Circulation in the Alboran Sea as determined by quasi-synoptic hydrographic observations. Part II: Mesoscale ageostrophic motion diagnosed through density dynamical assimilation

Abstract

The 3D velocity field in the Alboran Sea (Western Mediterranean) is diagnosed through density dynamical assimilation in a primitive equation (PE) model with mesoscale resolution. The ageostrophic motion is computed from fields produced by short-term backward and forward integrations of the PE model initialized with quasi-synoptic CTD data. A weight function based on a low-pass digital filter (Digital Filter Initialization method) is applied to the resulting time series of model variables to obtain the final, dynamically balanced, density and 3D velocity fields. The diagnosed ageostrophic motion is interpreted by comparing the vertical velocity field with that obtained from the quasigeostrophic (QG) ω equation. The two methods produce very similar results with maximum vertical motions in the range of 10-20 m d-1 associated with the differential advection of relative vorticity in small-scale jet meanders [upward (downward) motion upstream (downstream) of the ridges]. Small local differences between PE and QG vertical velocities (typically 1-2 m d-1) are attributed to known limitations of the QG theory and to differences between the analyzed and the dynamically initialized density fields. The horizontal ageostrophic motion in the western Alboran gyre (WAG) is in the same direction as the geostrophic motion above 100 m but in the opposite direction below 100 m.

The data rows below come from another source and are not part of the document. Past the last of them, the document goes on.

(** The variants of each sum, and the sum each variant names: the last declared. *)
Definition variant_tables (items : list L3PlanItemV2) : gmap string string * gmap string (list string) :=
  let add '(sum_of_variant, variants_of_sum) item := match item with
    | LConfig (mkL3Config name (LSum variants)) =>
      (fold_left (λ m v, <[v.1 := name]> m) variants sum_of_variant, <[name := variants.*1]> variants_of_sum)
    | _ => (sum_of_variant, variants_of_sum)
    end in
  let '(sum_of_variant, variants_of_sum) := fold_left add items (∅, ∅) in
  (<["false" := "Bool"]> (<["true" := "Bool"]> sum_of_variant), <["Bool" := ["false"; "true"]]> variants_of_sum)%string.
Definition item_body (i : L3PlanItemV2) : option L3ExprV2 :=
  match i with LLet _ value => Some value | LRule _ body _ => Some body | LConfig _ => None end.
Definition check_exhaustive (p : L3PlanV2) : Lower () :=
  let '(sum_of_variant, variants_of_sum) := variant_tables (plan_items p) in
  fold_left (λ acc body, _ ← acc; check_exhaustive_expr sum_of_variant variants_of_sum body) (omap item_body (plan_items p)) (Ok ()).

(** * What lowering produces *)

Section scoping.
Context (lets rules functions : gset string).

(** Literals are in range, names are bound: a reference is to a [let] or a local of its scope, a
    fact to a rule, a call to a helper. *)
Fixpoint scoped (locals : gset string) (e : L3ExprV2) {struct e} : bool :=
  match e with
  | EInt n => bool_decide (i64_ok n)
  | ELetRef name => bool_decide (name ∈ locals) || bool_decide (name ∈ lets)
  | ERuleFact rule => bool_decide (rule ∈ rules)
  | ECall func args => bool_decide (func ∈ functions) && forallb (scoped locals) args
  | EStr _ | EBool _ | ENullaryVariant _ _ => true
  | ECtor _ _ args | ENumericBuiltin _ args | EListLit args => forallb (scoped locals) args
  | ERecord _ fields => forallb (λ f, scoped locals f.2) fields
  | EField a _ | ENot a | EValidate _ a | ELen a | EDistinct a | EOnly a | EAscribe a _ => scoped locals a
  | EArith _ a b | ECmp _ a b | EIntDivMod _ a b | EAnd a b | EOr a b | EIn a b => scoped locals a && scoped locals b
  | EFold _ list binder body | EFilter list binder body | EMap list binder body => scoped locals list && scoped ({[binder]} ∪ locals) body
  | EMatch scrutinee arms =>
    scoped locals scrutinee && forallb (λ a, scoped (list_to_set (pattern_binders a.1) ∪ locals) a.2) arms
  | EComprehension gens where_clause yield_expr =>
    (fix go (gens : list (string * L3ExprV2)) (locals : gset string) : bool :=
      match gens with
      | [] => match where_clause with Some w => scoped locals w | None => true end && scoped locals yield_expr
      | (binder, source) :: gens' => scoped locals source && go gens' ({[binder]} ∪ locals)
      end) gens locals
  end.
End scoping.

Lemma lower_num_scoped lets rules functions locals s e : lower_num s = Ok e → scoped lets rules functions locals e = true.
Proof.
  unfold lower_num. destruct (parse_i64 s) as [n|] eqn:E; [|by destruct (parses_as_f64 s)]. intros [= <-]. cbn. apply bool_decide_eq_true.
  unfold parse_i64 in E. destruct (split_sign _) as [neg ds]. apply bind_Some in E as (v & _ & [-> Hv]%checked_Some). done.
Qed.

Section lowered.
Context `{DebugTy}.
Context (lets rules : gset string) (nullary variants_of : gmap string string) (functions : gmap string nat) (in_rule helper_enabled : bool)
  (ambiguous_ctors : gmap string (list string)).
Abbreviation lower := (lower_expr_v2_impl lets rules nullary variants_of functions in_rule helper_enabled ambiguous_ctors).
Abbreviation ok := (scoped lets (if in_rule then rules else ∅) (dom functions)).

(** A sub-expression that lowers to scoped expressions only. *)
Definition lowers (f : gset string → Lower L3ExprV2) : Prop := ∀ locals e, f locals = Ok e → ok locals e = true.

Lemma lower_all_scoped l locals out : Forall lowers l → lower_all l locals = Ok out → forallb (ok locals) out = true.
Proof.
  intros Hl. revert out. induction Hl as [|f l Hf Hl IH]; intros out; cbn; [by intros [= <-]|].
  intros (e & He & Hout)%result_bind_Ok. apply result_bind_Ok in Hout as (es & Hes & [= <-]). cbn. by rewrite (Hf _ _ He), (IH _ Hes).
Qed.
Lemma lower_fields_scoped fields locals out : Forall (λ f, lowers f.2) fields → lower_fields fields locals = Ok out → forallb (λ f, ok locals f.2) out = true.
Proof.
  intros Hl. revert out. induction Hl as [|[name f] l Hf Hl IH]; intros out; cbn; [by intros [= <-]|].
  intros (e & He & Hout)%result_bind_Ok. apply result_bind_Ok in Hout as (es & Hes & [= <-]). cbn. by rewrite (Hf _ _ He), (IH _ Hes).
Qed.
Lemma lower_arms_scoped arms locals out : Forall (λ a, lowers a.2) arms → lower_arms nullary variants_of helper_enabled ambiguous_ctors arms locals = Ok out →
  forallb (λ a, ok (list_to_set (pattern_binders a.1) ∪ locals) a.2) out = true.
Proof.
  intros Hl. revert out. induction Hl as [|[p f] l Hf Hl IH]; intros out; cbn; [by intros [= <-]|].
  intros (pat & _ & Hout)%result_bind_Ok. apply result_bind_Ok in Hout as (e & He & Hout). apply result_bind_Ok in Hout as (es & Hes & [= <-]). cbn.
  by rewrite (Hf _ _ He), (IH _ Hes).
Qed.
(** The names in scope after generators. *)
Lemma lower_generators_scoped gens locals out locals' w y : Forall (λ g, lowers g.2) gens → lower_generators gens locals = Ok (out, locals') →
  match w with Some w => ok locals' w | None => true end && ok locals' y = true → ok locals (EComprehension out w y) = true.
Proof.
  intros Hl. revert locals out. induction Hl as [|[binder f] l Hf Hl IH]; intros locals out; cbn; [by intros [= <- <-]|].
  intros (e & He & Hout)%result_bind_Ok Hwy. apply result_bind_Ok in Hout as ([es l'] & Hes & [= <- <-]). cbn. rewrite (Hf _ _ He). by apply (IH _ _ Hes).
Qed.
Lemma forallb_perm {A} (f : A → bool) l l' : l ≡ₚ l' → forallb f l = forallb f l'.
Proof. induction 1; cbn; [done|by f_equal|by rewrite !andb_assoc, (andb_comm (f y))|congruence]. Qed.
Lemma lower_var_scoped name locals e : lower_var lets rules nullary in_rule helper_enabled ambiguous_ctors name locals = Ok e → ok locals e = true.
Proof.
  unfold lower_var, nullary_variant, lower_fact. destruct (helper_enabled && _) eqn:E1; [intros [= <-]|].
  { apply andb_prop in E1 as [_ E1]. cbn. by rewrite E1. }
  destruct (ambiguous_ctors !! name); [done|]. destruct (nullary !! name); [by destruct (_ || _); [|intros [= <-]]|].
  destruct (_ || _) eqn:E2; [intros [= <-]|].
  { cbn. apply orb_prop in E2 as [E2|E2]; [apply andb_prop in E2 as [_ E2]|]; rewrite E2; [done|apply orb_true_r]. }
  destruct (decide (name ∈ rules)) as [E3|E3]; [|done]. destruct in_rule; [|done]. intros [= <-]. cbn. by apply bool_decide_eq_true.
Qed.
Lemma lower_bin_scoped op l r e locals : lower_bin op l r = Ok e → ok locals l = true → ok locals r = true → ok locals e = true.
Proof.
  intros He Hl Hr. assert (ok locals l && ok locals r = true) as Hlr by by rewrite Hl, Hr.
  destruct op; cbn in He; try (injection He as <-; exact Hlr); try discriminate He. destruct l; try (injection He as <-; exact Hlr). destruct r; try (injection He as <-; exact Hlr). done.
Qed.
Lemma lower_call_scoped func args locals e : Forall lowers args → lower_call variants_of functions ambiguous_ctors func args locals = Ok e → ok locals e = true.
Proof.
  intros Hargs. unfold lower_call. destruct (ambiguous_ctors !! func); [done|]. destruct (is_protected_outcome func); [done|]. destruct (variants_of !! func) as [nominal|].
  - destruct (is_protected_authority_type nominal); [done|]. intros (out & Hout & [= <-])%result_bind_Ok. by apply lower_all_scoped in Hout.
  - destruct (functions !! func) as [n|] eqn:Ef; [|done]. intros ([] & _ & He)%result_bind_Ok. apply result_bind_Ok in He as (out & Hout & [= <-]).
    apply lower_all_scoped in Hout; [|done]. cbn. rewrite Hout, andb_true_r. apply bool_decide_eq_true, elem_of_dom. by exists n.
Qed.
Lemma expect_list_form_Ok {A} form args k (a : A) : expect_list_form form args k = Ok a → ∃ l binder body, args = [l; XLambda binder body] ∧ k l binder body = Ok a.
Proof. unfold expect_list_form. intros Hk. repeat case_match; simplify_eq/=. by repeat eexists. Qed.
Lemma map_Forall {A} (P : Expr → Prop) (g : A → Expr) (l : list A) : Forall (λ a, P (g a)) l → ∀ f : Expr → gset string → Lower L3ExprV2,
  (∀ a, P a → lowers (f a)) → Forall (λ p, lowers p.2) (List.map (λ a, (a, f (g a))) l).
Proof. intros Hl f Hf. apply Forall_fmap. eapply Forall_impl; [exact Hl|]. intros a Ha. by apply Hf. Qed.

Lemma lower_scoped e : lowers (lower e).
Proof.
  induction e as [s|s|b|name|config fields IH|base field IH|func args IH|op lhs rhs IH1 IH2|scrutinee arms b IHs IHa|e IH|e IH|e IH|e IH|param body IH|items IH|gens w y IHg IHw IHy|fields|ty arg IH|e ty IH]
    using expr_induction; intros locals out; cbn [lower_expr_v2_impl]; try done; try (by intros [= <-]).
  - apply lower_num_scoped.
  - apply lower_var_scoped.
  - destruct (is_protected_authority_type config); [done|]. intros (fs & Hfs & [= <-])%result_bind_Ok. cbn.
    rewrite (forallb_perm _ _ _ (sort_by_perm _ fs)). eapply lower_fields_scoped; [|exact Hfs]. apply Forall_fmap. eapply Forall_impl; [exact IH|]. by intros f Hf.
  - intros (b & Hb & [= <-])%result_bind_Ok. cbn. by eapply IH.
  - assert (Forall lowers (List.map lower args)) as Hargs by (apply Forall_fmap; eapply Forall_impl; [exact IH|]; by intros a [Ha _]).
    destruct (builtin_from_name func) as [bop|].
    { intros ([] & _ & Ho)%result_bind_Ok. apply result_bind_Ok in Ho as (es & Hes & [= <-]). by apply lower_all_scoped in Hes. }
    assert (∀ form (k : string → L3ExprV2 → L3ExprV2 → L3ExprV2), (∀ binder l b, ok locals l = true → ok ({[binder]} ∪ locals) b = true → ok locals (k binder l b) = true) →
      expect_list_form form args (λ list_expr binder body_expr, list ← lower list_expr locals; body ← lower body_expr ({[binder]} ∪ locals); Ok (k binder list body)) = Ok out → ok locals out = true) as Hform.
    { intros form k Hk (l & binder & body & -> & Ho)%expect_list_form_Ok. apply result_bind_Ok in Ho as (le & Hle & Ho). apply result_bind_Ok in Ho as (be & Hbe & [= <-]).
      apply Forall_cons in IH as [[IHl _] [[_ IHb] _]%Forall_cons]. apply Hk; [by apply IHl|by apply IHb]. }
    assert (∀ l b binder, ok locals l = true → ok ({[binder]} ∪ locals) b = true → ok locals l && ok ({[binder]} ∪ locals) b = true) as Hand by (by intros l b binder -> ->).
    destruct (fold_from_name func) as [fop|]; [apply (Hform _ (λ binder l b, EFold fop l binder b)); intros binder l b; apply Hand|].
    destruct (decide (func = "filter")); [apply (Hform _ (λ binder l b, EFilter l binder b)); intros binder l b; apply Hand|].
    destruct (decide (func = "map")); [apply (Hform _ (λ binder l b, EMap l binder b)); intros binder l b; apply Hand|].
    destruct (decide (func ∈ _)).
    { destruct args as [|a [|]]; cbn [List.map]; try done. intros (inner & Hi & [= <-])%result_bind_Ok. apply Forall_cons in IH as [[IHa _] _]. specialize (IHa _ _ Hi).
      repeat case_decide; exact IHa. }
    destruct (div_mod_from_name func) as [dop|]; [|by apply lower_call_scoped].
    destruct args as [|a [|b [|]]]; cbn [List.map]; try done. intros (l & Hl & Ho)%result_bind_Ok. apply result_bind_Ok in Ho as (r & Hr & [= <-]).
    apply Forall_cons in IH as [[IHa _] [[IHb _] _]%Forall_cons]. cbn. by rewrite (IHa _ _ Hl), (IHb _ _ Hr).
  - intros (l & Hl & Ho)%result_bind_Ok. apply result_bind_Ok in Ho as (r & Hr & Ho). eapply lower_bin_scoped; [exact Ho|by apply IH1|by apply IH2].
  - intros (s & Hs & Ho)%result_bind_Ok. apply result_bind_Ok in Ho as (out' & Ha & [= <-]). cbn. rewrite (IHs _ _ Hs). cbn.
    eapply lower_arms_scoped; [|exact Ha]. apply Forall_fmap. eapply Forall_impl; [exact IHa|]. by intros a Hx.
  - intros (x & Hx & [= <-])%result_bind_Ok. cbn. by eapply IH.
  - intros (es & Hes & [= <-])%result_bind_Ok. eapply lower_all_scoped; [|exact Hes]. apply Forall_fmap. eapply Forall_impl; [exact IH|]. by intros a Ha.
  - intros ([gs locals'] & Hgs & Ho)%result_bind_Ok. apply result_bind_Ok in Ho as (w' & Hw & Ho). apply result_bind_Ok in Ho as (y' & Hy & [= <-]).
    eapply lower_generators_scoped; [|exact Hgs|]; [apply Forall_fmap; eapply Forall_impl; [exact IHg|]; by intros a Ha|].
    rewrite (IHy _ _ Hy), andb_true_r. destruct w as [w|]; [|by injection Hw as <-]. apply result_bind_Ok in Hw as (x & Hx & [= <-]). by apply (IHw w eq_refl).
  - intros (t & _ & Ho)%result_bind_Ok. apply result_bind_Ok in Ho as (a & Ha & [= <-]). cbn. by eapply IH.
  - intros (t & _ & Ho)%result_bind_Ok. apply result_bind_Ok in Ho as (i & Hi & Ho). apply result_bind_Ok in Ho as (r & _ & [= <-]). destruct r; cbn; by eapply IH.
Qed.
End lowered.

(** ** Plans *)

(** In a plan, a [let] reads earlier [let]s and a rule earlier [let]s and the facts it declares,
    which are of earlier rules and not its own. *)
Fixpoint items_ok (items : list L3PlanItemV2) (lets rules : gset string) : Prop :=
  match items with
  | [] => True
  | LConfig _ :: items' => items_ok items' lets rules
  | LLet name value :: items' => scoped lets ∅ ∅ ∅ value = true ∧ items_ok items' ({[name]} ∪ lets) rules
  | LRule name body deps :: items' =>
    (NoDup deps ∧ (name ∉ deps) ∧ ∀ d, d ∈ deps → d ∈ rules) ∧ scoped lets (list_to_set deps) ∅ ∅ body = true ∧ items_ok items' lets ({[name]} ∪ rules)
  end.

Definition dependencies_ok (rule : string) (rules : gset string) (deps : list string) : Prop := NoDup deps ∧ (rule ∉ deps) ∧ ∀ d, d ∈ deps → d ∈ rules.
Lemma lower_params_ok rule ps rules deps out : lower_params rule ps rules deps = Ok out → dependencies_ok rule rules deps → dependencies_ok rule rules out.
Proof.
  revert deps. induction ps as [|p ps IH]; intros deps; cbn; [by intros [= ->]|]. case_decide as H1; [done|]. case_decide as H2; [done|]. intros Ho (Hn & Hr & Hd). eapply IH; [exact Ho|].
  case_decide as H3; [done|]. split_and!.
  - apply NoDup_app. split; [done|]. split; [|apply NoDup_singleton]. by intros d Hx ->%list_elem_of_singleton.
  - rewrite elem_of_app, list_elem_of_singleton. intros [?|?]; [done|congruence].
  - intros d [Hx| ->%list_elem_of_singleton]%elem_of_app; [by apply Hd|done].
Qed.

While the horizontal ageostrophic motion in the WAG can imply inflow or outflow depending on the position of local meanders, the gyre-scale ageostrophic circulation is characterized by convergence above 100 m and divergence below 100 m, implying an average downward motion of less than 1 m d-1. The general success of this assimilation approach could provide an alternative to QG diagnosis in mesoscale dynamics.